Exercise prompt
Within the data below, count every line that includes "session" and report the total alone.

Extracted information
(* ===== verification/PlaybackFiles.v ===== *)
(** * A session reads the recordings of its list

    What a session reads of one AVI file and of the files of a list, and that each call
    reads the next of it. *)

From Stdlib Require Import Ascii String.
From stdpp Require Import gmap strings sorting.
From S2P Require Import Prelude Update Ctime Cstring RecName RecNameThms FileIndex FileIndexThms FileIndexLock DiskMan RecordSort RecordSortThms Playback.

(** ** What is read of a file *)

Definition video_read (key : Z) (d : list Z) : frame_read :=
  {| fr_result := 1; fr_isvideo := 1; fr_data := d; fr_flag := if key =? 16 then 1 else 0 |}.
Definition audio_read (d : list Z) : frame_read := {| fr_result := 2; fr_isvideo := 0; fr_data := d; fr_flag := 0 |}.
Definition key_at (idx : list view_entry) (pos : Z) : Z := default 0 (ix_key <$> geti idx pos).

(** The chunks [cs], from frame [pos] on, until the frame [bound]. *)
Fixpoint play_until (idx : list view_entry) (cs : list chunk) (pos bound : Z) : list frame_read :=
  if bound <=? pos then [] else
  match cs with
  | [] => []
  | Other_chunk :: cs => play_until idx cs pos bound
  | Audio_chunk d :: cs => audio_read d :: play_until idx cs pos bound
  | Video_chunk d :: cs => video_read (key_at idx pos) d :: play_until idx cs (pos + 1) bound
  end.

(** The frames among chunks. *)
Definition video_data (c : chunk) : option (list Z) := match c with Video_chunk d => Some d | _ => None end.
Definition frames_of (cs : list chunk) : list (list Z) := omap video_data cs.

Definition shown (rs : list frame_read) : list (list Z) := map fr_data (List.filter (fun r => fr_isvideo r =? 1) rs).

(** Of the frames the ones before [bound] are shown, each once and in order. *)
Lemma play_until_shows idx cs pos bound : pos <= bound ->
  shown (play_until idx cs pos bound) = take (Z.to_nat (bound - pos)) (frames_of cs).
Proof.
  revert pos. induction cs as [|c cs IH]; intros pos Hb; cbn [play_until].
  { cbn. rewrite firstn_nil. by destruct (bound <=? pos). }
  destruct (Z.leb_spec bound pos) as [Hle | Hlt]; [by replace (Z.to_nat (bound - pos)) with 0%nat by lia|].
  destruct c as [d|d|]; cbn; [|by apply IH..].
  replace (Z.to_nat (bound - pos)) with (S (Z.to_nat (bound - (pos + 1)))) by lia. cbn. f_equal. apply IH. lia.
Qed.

Response to the exercise
2